Dataset entries:
=-=-=-=-=
(** When a step from [now] and from the anchor stays in the canonical form,
    so does every date the loop holds, and the two guards agree. *)
Lemma rule_loop_in_form (now a : Time) (rule : RecurrenceRule) (fuel : nat) :
  calendar_date now -> calendar_date a -> well_formed rule ->
  Year (rule_step rule now) <= 9999 -> Year (rule_step rule a) <= 9999 ->
  advance_chrono fuel (rule_step rule) now (rule_step rule a)
  = advance fuel (rule_step rule) now (rule_step rule a)
  /\ forall r, advance fuel (rule_step rule) now (rule_step rule a) = Some r ->
       calendar_date r.
Proof.
  intros Hnow Ha Hwf Hyn Hya.
  pose proof (rule_step_valid rule a Hwf (proj1 Ha)) as Hv.
  pose proof (rule_step_rank rule a Hwf (proj1 Ha)) as Hs.
  pose proof (calendar_date_rank a Ha) as Hr.
  pose proof (rank_year _ Hv) as Hy.
  split.
  - apply (advance_is_chrono (rule_step rule) now
             (fun d => rule_step_valid rule d Hwf)
             (fun d => rule_step_rank rule d Hwf) Hnow
             (fun x y => rule_step_mono rule x y Hwf) Hyn fuel _ Hv ltac:(lia) Hya).
  - intros r H.
    apply (advance_in_form (rule_step rule) now
             (fun d => rule_step_valid rule d Hwf)
             (fun d => rule_step_rank rule d Hwf) Hnow
             (fun x y => rule_step_mono rule x y Hwf) Hyn fuel _ r Hv ltac:(lia) Hya H).
Qed.

(** ** The result of the engine *)

(** C1: for a today and an anchor that parse as calendar dates and a
    well-formed rule (yearly, every N days with 1 <= N <= 400, or weekly
    with at least one day and all days in 1..7), [NextDate] succeeds, and
    the date it returns is strictly after today, both in the calendar and
    as the string it hands back. *)
Theorem NextDate_after_today
    (today anchor : string) (now a : Time) (rule : RecurrenceRule) :
  Parse today = Some now -> Parse anchor = Some a -> well_formed rule ->
  exists r : Time,
    NextDate_returns now anchor (rule_text rule) (Ok (Format r))
    /\ valid r /\ Before now r /\ String.ltb today (Format r) = true.
Proof.
  intros Ht Ha Hwf.
  apply Parse_Some_inv in Ht. destruct Ht as [Hnow <-].
  pose proof (proj1 (Parse_Some_inv _ _ Ha)) as Hca.
  destruct (rule_loop_terminates now a rule enough_fuel Hnow Hca Hwf (Nat.le_refl _))
    as [r Hr].
  exists r. split.
  - exists enough_fuel. rewrite (NextDate_rule _ _ a _ _ Ha Hwf), Hr. reflexivity.
  - exact (rule_loop_after now a r rule enough_fuel Hnow Hca Hwf Hr).
Qed.

Lemma NextDate_after_today_witness :
  exists r : Time,
    NextDate_returns (mkTime 2024 3 1) "20240101" (rule_text (EveryNDays 7))
      (Ok (Format r))
    /\ valid r /\ Before (mkTime 2024 3 1) r
    /\ String.ltb "20240301" (Format r) = true.
Proof.
  apply (NextDate_after_today "20240301" "20240101"
           (mkTime 2024 3 1) (mkTime 2024 1 1) (EveryNDays 7)).
  - reflexivity.
  - reflexivity.
  - simpl. lia.
Defined.

(** C7: for a today and an anchor that parse and a well-formed rule, the
    loop of [NextDate] makes a finite number [k] of steps, fewer than
    [enough_fuel]: with more than [k] iterations allowed [NextDate] returns
    the date reached, with [k] or fewer it is still running. *)
Theorem NextDate_terminates
    (today anchor : string) (now a : Time) (rule : RecurrenceRule) :
  Parse today = Some now -> Parse anchor = Some a -> well_formed rule ->
  exists (k : nat) (r : Time),
    (k < enough_fuel)%nat
    /\ r = Nat.iter k (rule_step rule) (rule_step rule a)
    /\ (forall fuel : nat, (k < fuel)%nat ->
          NextDate fuel now anchor (rule_text rule) = Some (Ok (Format r)))
    /\ (forall fuel : nat, (fuel <= k)%nat ->
          NextDate fuel now anchor (rule_text rule) = None).
Proof.
  intros Ht Ha Hwf.
  apply Parse_Some_inv in Ht. destruct Ht as [Hnow _].
  pose proof (proj1 (Parse_Some_inv _ _ Ha)) as Hca.
  destruct (rule_loop_terminates now a rule enough_fuel Hnow Hca Hwf (Nat.le_refl _))
    as [r Hr].
  destruct (advance_Some_inv _ _ _ _ _ Hr) as (k & Hk & Hiter & Hexit & Hbefore).
  exists k, r. split; [exact Hk|]. split; [exact Hiter|].
  rewrite Hiter in Hexit.
  split; intros fuel Hf; rewrite (NextDate_rule _ _ a _ _ Ha Hwf);
    destruct (advance_exact _ _ k _ Hbefore Hexit fuel) as [E1 E2].
  - rewrite (E1 Hf), <- Hiter. reflexivity.
  - rewrite (E2 Hf). reflexivity.
Qed.

Lemma NextDate_terminates_witness :
  exists (k : nat) (r : Time),
    (k < enough_fuel)%nat
    /\ r = Nat.iter k (rule_step Yearly) (rule_step Yearly (mkTime 2023 3 1))
    /\ (forall fuel : nat, (k < fuel)%nat ->
          NextDate fuel (mkTime 2024 3 1) "20230301" (rule_text Yearly)
          = Some (Ok (Format r)))
    /\ (forall fuel : nat, (fuel <= k)%nat ->
          NextDate fuel (mkTime 2024 3 1) "20230301" (rule_text Yearly) = None).
Proof.
  apply (NextDate_terminates "20240301" "20230301"
           (mkTime 2024 3 1) (mkTime 2023 3 1) Yearly).
  - reflexivity.
  - reflexivity.
  - exact I.
Defined.

Lemma Format_length (t : Time) :
  calendar_date t -> String.length (Format t) = 8%nat.
Proof. intros Hc. rewrite (Format_digits t Hc). reflexivity. Qed.

(** C9, as amended: for a today and an anchor that parse and a well-formed
    rule, provided one step of the rule from today and one step from the
    anchor both stay within the year 9999, the date [NextDate] returns is
    in the canonical form: eight characters that parse back to a date of
    the calendar. *)
Theorem NextDate_canonical
    (today anchor : string) (now a : Time) (rule : RecurrenceRule) :
  Parse today = Some now -> Parse anchor = Some a -> well_formed rule ->
  Year (rule_step rule now) <= 9999 -> Year (rule_step rule a) <= 9999 ->
  exists r : Time,
    NextDate_returns now anchor (rule_text rule) (Ok (Format r))
    /\ calendar_date r
    /\ String.length (Format r) = 8%nat
    /\ Parse (Format r) = Some r.
Proof.
  intros Ht Ha Hwf Hyn Hya.
  apply Parse_Some_inv in Ht. destruct Ht as [Hnow _].
  pose proof (proj1 (Parse_Some_inv _ _ Ha)) as Hca.
  destruct (rule_loop_terminates now a rule enough_fuel Hnow Hca Hwf (Nat.le_refl _))
    as [r Hr].
  pose proof (proj2 (rule_loop_in_form now a rule enough_fuel Hnow Hca Hwf Hyn Hya)
                r Hr) as Hc.
  exists r. split.
  - exists enough_fuel. rewrite (NextDate_rule _ _ a _ _ Ha Hwf), Hr. reflexivity.
  - split; [exact Hc|]. split; [apply Format_length | apply Parse_Format]; exact Hc.
Qed.

Lemma NextDate_canonical_witness :
  exists r : Time,
    NextDate_returns (mkTime 2024 3 1) "20240101" (rule_text (EveryNDays 7))
      (Ok (Format r))
    /\ calendar_date r
    /\ String.length (Format r) = 8%nat
    /\ Parse (Format r) = Some r.
Proof.
  apply (NextDate_canonical "20240301" "20240101"
           (mkTime 2024 3 1) (mkTime 2024 1 1) (EveryNDays 7)).
  - reflexivity.
  - reflexivity.
  - simpl. lia.
  - vm_compute. discriminate.
  - vm_compute. discriminate.
Defined.

(** *** Dates past the canonical form *)

Lemma append_length (s1 s2 : string) :
  String.length (s1 ++ s2) = (String.length s1 + String.length s2)%nat.
Proof.
  induction s1 as [|c s1 IH]; simpl; [reflexivity | rewrite IH; reflexivity].
Qed.

Lemma fmt_uint_length (k fuel : nat) (u : Z) (acc : string) :
  10 ^ Z.of_nat k <= u -> (k < fuel)%nat ->
  (String.length acc + k + 1 <= String.length (fmt_uint fuel u acc))%nat.
Proof.
  revert fuel u acc. induction k as [|k IH]; intros fuel u acc Hu Hf.
  - destruct fuel as [|fuel]; [lia|]. cbn [fmt_uint].
    destruct (10 <=? u) eqn:E; [|simpl; lia].
    destruct fuel as [|fuel]; [simpl; lia|].
    apply Z.leb_le in E.
    enough (String.length (String (digit (u - u / 10 * 10)) acc)
            <= String.length (fmt_uint (S fuel) (u / 10)
                                (String (digit (u - u / 10 * 10)) acc)))%nat
      by (simpl in *; lia).
    clear. generalize (String (digit (u - u / 10 * 10)) acc) as a.
    generalize (u / 10) as v. generalize (S fuel) as f.
    induction f as [|f IHf]; intros v a; [simpl; lia|].
    cbn [fmt_uint]. destruct (10 <=? v); [|simpl; lia].
    specialize (IHf (v / 10) (String (digit (v - v / 10 * 10)) a)).
    simpl in *. lia.
  - destruct fuel as [|fuel]; [lia|]. cbn [fmt_uint].
    assert (Hp : 10 ^ Z.of_nat (S k) = 10 * 10 ^ Z.of_nat k)
      by (rewrite Nat2Z.inj_succ, Z.pow_succ_r by lia; reflexivity).
    assert (Hpos : 0 < 10 ^ Z.of_nat k) by (apply Z.pow_pos_nonneg; lia).
    replace (10 <=? u) with true by (symmetry; apply Z.leb_le; lia).
    assert (Hq : 10 ^ Z.of_nat k <= u / 10) by (apply Z.div_le_lower_bound; lia).
    specialize (IH fuel (u / 10) (String (digit (u - u / 10 * 10)) acc) Hq ltac:(lia)).
    simpl in *. lia.
Qed.

Lemma Format_wide_length (t : Time) :
  valid t -> 10000 <= Year t -> (9 <= String.length (Format t))%nat.
Proof.
  intros Hv Hy. rewrite (Format_month_day t Hv), append_length.
  unfold appendInt.
  replace (Year t <? 0) with false by (symmetry; apply Z.ltb_ge; lia).
  rewrite !append_length. rewrite Z.abs_eq by lia.
  assert (Hlog : 13 <= Z.log2 (Year t)).
  { change 13 with (Z.log2 8192). apply Z.log2_le_mono. lia. }
  pose proof (fmt_uint_length 4 (S (Z.to_nat (Z.log2 (Year t)))) (Year t) ""
                ltac:(simpl; lia) ltac:(lia)) as Hlen.
  fold (decimal (Year t)) in Hlen.
  change (String.length (digits_string (digits2 (Month t) ++ digits2 (Day t))))
    with 4%nat.
  simpl in Hlen. lia.
Qed.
=-=-=-=-=
### Work required
Repeat, exactly as they stand above, the lines from the line with "r Hr) as Hc." to the line with "Lemma append_length (s1", both lines included.

### Your solution
                r Hr) as Hc.
  exists r. split.
  - exists enough_fuel. rewrite (NextDate_rule _ _ a _ _ Ha Hwf), Hr. reflexivity.
  - split; [exact Hc|]. split; [apply Format_length | apply Parse_Format]; exact Hc.
Qed.

Lemma NextDate_canonical_witness :
  exists r : Time,
    NextDate_returns (mkTime 2024 3 1) "20240101" (rule_text (EveryNDays 7))
      (Ok (Format r))
    /\ calendar_date r
    /\ String.length (Format r) = 8%nat
    /\ Parse (Format r) = Some r.
Proof.
  apply (NextDate_canonical "20240301" "20240101"
           (mkTime 2024 3 1) (mkTime 2024 1 1) (EveryNDays 7)).
  - reflexivity.
  - reflexivity.
  - simpl. lia.
  - vm_compute. discriminate.
  - vm_compute. discriminate.
Defined.

(** *** Dates past the canonical form *)

Lemma append_length (s1 s2 : string) :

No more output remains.